--- Source material ---
***

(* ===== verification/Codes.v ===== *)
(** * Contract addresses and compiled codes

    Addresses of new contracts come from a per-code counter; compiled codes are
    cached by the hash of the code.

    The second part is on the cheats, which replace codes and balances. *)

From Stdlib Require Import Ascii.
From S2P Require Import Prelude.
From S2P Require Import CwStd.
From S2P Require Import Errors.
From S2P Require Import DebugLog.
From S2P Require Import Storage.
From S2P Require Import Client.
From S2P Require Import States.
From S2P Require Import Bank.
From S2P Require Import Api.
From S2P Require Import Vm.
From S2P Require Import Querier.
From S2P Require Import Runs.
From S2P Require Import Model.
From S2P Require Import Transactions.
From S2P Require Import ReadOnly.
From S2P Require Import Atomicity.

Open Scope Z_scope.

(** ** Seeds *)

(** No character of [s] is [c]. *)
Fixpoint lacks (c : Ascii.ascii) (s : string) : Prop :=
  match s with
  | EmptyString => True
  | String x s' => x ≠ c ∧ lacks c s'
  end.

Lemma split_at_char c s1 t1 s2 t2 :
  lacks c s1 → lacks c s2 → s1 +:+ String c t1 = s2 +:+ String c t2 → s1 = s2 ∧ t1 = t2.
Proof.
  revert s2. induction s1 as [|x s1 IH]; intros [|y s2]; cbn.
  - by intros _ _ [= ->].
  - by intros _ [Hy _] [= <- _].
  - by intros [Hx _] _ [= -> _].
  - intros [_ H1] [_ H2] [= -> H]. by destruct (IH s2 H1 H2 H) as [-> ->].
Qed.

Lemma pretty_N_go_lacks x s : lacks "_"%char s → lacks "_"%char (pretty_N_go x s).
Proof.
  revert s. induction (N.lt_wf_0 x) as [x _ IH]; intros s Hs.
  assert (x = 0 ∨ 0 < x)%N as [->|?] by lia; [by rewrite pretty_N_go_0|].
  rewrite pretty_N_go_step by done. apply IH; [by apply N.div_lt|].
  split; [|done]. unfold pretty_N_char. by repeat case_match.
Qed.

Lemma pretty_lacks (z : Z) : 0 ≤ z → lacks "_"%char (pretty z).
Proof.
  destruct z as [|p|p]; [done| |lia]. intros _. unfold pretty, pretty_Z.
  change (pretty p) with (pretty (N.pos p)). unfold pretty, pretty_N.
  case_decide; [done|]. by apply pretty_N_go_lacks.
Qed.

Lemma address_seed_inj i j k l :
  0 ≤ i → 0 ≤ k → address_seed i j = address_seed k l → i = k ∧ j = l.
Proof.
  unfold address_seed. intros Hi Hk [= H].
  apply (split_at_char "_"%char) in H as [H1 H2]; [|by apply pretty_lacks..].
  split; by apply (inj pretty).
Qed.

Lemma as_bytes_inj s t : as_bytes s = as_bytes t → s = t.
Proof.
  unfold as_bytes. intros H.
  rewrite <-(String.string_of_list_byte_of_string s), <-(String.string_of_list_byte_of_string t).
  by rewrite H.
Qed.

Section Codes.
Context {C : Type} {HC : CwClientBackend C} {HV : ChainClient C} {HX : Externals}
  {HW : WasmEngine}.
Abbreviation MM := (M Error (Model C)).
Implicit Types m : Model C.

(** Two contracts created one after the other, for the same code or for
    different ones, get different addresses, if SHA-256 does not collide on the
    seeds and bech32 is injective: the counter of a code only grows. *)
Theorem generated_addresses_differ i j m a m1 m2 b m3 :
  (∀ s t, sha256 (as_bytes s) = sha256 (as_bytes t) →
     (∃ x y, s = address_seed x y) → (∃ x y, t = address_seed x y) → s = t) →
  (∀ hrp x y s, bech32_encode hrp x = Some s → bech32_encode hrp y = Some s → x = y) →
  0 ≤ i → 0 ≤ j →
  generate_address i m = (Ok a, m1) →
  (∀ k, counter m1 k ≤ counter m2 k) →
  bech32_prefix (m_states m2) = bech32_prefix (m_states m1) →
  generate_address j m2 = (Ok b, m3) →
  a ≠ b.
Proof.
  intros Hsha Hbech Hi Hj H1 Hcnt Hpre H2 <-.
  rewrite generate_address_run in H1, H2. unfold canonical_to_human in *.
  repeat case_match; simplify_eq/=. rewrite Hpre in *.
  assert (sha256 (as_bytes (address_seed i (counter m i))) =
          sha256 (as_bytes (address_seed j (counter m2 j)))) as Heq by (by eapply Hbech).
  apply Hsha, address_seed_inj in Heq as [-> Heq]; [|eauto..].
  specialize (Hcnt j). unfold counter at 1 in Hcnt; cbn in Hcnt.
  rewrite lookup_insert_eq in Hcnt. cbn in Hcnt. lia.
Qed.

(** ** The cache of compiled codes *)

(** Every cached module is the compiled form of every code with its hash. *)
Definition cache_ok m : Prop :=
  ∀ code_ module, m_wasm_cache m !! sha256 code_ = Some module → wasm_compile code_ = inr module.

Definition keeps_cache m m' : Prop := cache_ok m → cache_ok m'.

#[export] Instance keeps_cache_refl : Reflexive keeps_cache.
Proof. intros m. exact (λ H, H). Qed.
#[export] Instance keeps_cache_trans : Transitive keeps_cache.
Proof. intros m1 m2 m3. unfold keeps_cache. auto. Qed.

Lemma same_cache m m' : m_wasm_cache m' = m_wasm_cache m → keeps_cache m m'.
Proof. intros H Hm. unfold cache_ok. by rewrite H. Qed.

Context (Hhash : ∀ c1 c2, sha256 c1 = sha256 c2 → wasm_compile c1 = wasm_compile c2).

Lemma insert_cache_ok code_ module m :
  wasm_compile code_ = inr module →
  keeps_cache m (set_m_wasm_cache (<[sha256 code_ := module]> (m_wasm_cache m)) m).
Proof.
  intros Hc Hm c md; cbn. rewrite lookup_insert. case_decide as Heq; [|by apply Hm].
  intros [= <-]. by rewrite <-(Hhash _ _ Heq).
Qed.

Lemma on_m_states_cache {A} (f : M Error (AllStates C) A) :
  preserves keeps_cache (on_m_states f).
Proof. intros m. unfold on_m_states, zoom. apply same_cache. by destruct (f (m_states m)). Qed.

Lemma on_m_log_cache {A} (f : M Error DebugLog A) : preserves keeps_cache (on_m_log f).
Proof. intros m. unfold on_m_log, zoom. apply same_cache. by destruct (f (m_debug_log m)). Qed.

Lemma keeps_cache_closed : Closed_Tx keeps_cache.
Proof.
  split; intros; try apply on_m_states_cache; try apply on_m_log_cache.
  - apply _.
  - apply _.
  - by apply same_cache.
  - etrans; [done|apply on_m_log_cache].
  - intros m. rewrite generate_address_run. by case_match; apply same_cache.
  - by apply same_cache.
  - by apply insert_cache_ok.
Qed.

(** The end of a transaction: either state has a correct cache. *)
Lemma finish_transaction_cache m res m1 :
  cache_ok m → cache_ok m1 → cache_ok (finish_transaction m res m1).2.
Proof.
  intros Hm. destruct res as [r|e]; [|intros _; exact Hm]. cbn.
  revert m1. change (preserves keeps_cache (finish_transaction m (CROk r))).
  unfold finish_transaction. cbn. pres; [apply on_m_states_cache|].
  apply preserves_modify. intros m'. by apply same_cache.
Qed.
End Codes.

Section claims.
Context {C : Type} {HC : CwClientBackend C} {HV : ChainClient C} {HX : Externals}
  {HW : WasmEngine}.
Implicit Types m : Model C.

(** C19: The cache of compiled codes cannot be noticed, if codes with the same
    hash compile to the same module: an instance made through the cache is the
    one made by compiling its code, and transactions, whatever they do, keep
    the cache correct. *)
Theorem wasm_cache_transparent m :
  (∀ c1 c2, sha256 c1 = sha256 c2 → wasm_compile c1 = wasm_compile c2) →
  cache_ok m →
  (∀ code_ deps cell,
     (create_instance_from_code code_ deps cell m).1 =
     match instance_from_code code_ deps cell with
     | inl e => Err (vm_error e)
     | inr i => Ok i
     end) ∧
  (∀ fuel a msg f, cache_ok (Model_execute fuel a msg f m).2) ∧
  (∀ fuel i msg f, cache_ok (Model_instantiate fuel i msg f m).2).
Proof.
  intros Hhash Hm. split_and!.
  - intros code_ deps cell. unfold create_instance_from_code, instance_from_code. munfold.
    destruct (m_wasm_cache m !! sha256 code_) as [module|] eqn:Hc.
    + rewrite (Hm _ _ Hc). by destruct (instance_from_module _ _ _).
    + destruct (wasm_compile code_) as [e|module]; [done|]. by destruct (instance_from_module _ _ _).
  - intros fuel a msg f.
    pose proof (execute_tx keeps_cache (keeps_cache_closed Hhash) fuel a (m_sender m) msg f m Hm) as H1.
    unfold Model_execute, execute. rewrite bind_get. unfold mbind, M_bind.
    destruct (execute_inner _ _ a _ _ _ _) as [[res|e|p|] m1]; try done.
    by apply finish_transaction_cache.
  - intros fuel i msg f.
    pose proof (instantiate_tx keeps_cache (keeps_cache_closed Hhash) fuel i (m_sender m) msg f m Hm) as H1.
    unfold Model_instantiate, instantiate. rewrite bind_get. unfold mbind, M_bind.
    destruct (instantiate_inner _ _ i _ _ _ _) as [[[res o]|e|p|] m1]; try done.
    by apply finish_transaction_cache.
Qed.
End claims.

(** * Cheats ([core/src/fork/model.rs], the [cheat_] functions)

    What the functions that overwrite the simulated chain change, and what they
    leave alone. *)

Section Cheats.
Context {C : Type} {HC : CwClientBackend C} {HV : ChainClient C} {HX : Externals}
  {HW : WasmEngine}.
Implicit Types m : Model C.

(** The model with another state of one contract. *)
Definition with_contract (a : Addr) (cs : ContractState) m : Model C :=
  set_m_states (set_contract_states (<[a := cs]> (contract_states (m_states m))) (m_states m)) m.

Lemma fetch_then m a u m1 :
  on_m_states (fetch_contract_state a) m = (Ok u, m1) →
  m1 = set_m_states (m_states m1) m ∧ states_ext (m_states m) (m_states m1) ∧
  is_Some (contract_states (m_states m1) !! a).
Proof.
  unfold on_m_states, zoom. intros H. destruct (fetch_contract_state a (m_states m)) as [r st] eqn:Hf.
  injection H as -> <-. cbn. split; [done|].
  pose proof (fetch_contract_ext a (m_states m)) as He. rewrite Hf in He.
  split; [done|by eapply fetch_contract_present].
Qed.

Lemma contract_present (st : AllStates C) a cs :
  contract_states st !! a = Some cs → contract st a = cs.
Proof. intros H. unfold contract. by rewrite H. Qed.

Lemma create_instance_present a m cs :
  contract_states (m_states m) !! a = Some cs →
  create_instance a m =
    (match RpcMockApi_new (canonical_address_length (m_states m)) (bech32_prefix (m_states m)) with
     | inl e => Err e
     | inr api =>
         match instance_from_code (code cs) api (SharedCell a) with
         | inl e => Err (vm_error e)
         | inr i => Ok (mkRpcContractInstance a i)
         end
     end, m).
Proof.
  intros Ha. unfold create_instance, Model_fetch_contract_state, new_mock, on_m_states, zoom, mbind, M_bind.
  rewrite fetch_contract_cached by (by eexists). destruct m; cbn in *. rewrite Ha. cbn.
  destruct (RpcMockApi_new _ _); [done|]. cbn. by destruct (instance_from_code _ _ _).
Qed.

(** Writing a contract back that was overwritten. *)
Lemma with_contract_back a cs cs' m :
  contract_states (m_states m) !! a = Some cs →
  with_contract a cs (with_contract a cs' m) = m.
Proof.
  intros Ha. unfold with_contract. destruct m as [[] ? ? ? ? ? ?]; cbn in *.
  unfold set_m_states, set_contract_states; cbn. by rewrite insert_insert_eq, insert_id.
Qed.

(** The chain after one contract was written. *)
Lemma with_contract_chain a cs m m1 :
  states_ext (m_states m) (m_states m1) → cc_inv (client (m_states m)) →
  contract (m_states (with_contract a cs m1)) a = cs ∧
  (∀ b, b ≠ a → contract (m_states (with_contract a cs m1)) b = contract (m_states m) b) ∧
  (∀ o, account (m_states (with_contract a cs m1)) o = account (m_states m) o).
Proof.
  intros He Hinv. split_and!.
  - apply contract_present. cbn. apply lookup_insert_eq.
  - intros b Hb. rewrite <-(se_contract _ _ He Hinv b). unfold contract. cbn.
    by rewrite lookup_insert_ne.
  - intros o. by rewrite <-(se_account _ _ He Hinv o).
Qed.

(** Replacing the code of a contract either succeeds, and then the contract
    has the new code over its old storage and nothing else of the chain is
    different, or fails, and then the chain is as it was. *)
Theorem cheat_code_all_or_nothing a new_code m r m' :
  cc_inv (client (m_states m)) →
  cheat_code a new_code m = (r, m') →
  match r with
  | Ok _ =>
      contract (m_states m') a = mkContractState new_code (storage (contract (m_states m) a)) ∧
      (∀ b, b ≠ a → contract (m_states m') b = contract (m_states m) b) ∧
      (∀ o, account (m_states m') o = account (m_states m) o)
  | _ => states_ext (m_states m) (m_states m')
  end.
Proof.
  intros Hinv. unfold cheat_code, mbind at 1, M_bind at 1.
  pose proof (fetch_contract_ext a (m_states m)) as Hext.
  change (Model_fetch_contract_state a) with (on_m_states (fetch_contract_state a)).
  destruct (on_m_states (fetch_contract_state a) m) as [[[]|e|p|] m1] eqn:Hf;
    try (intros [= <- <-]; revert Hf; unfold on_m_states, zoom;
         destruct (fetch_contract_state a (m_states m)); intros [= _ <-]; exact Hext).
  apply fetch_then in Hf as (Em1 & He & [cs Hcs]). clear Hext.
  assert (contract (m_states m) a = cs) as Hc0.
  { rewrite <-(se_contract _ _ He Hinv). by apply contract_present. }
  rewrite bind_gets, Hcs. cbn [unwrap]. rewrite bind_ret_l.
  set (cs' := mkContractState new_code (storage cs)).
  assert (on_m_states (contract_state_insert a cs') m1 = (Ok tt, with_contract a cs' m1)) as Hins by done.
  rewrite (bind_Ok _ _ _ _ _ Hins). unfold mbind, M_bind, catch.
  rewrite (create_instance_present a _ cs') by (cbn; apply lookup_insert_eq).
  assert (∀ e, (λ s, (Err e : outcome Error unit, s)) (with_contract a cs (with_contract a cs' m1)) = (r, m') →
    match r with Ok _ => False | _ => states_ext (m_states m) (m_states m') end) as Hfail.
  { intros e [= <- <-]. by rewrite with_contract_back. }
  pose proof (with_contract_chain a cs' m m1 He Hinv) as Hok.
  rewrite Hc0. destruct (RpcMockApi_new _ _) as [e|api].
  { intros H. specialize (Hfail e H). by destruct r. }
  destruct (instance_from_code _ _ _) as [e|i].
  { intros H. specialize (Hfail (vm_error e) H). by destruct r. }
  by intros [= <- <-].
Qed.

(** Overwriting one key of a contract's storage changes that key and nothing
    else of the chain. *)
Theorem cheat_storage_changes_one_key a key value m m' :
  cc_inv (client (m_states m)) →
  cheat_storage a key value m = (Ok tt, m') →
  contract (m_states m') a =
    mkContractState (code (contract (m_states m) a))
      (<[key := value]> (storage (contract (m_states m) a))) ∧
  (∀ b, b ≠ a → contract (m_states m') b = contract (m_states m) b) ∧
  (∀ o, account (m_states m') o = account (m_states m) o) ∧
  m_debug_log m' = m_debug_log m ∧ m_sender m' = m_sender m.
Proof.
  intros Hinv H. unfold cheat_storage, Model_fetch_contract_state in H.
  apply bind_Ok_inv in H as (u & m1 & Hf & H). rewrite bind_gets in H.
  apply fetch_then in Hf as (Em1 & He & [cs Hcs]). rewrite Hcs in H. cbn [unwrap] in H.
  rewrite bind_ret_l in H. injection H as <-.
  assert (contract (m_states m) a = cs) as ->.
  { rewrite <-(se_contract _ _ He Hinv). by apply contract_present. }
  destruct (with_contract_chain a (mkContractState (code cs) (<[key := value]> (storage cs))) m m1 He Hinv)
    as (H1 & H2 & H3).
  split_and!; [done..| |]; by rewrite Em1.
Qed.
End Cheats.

***

--- What you need to do ---
Whenever a line of the material above contains the string "injection", copy that line out.

--- Result ---
  injection H as -> <-. cbn. split; [done|].
  rewrite bind_ret_l in H. injection H as <-.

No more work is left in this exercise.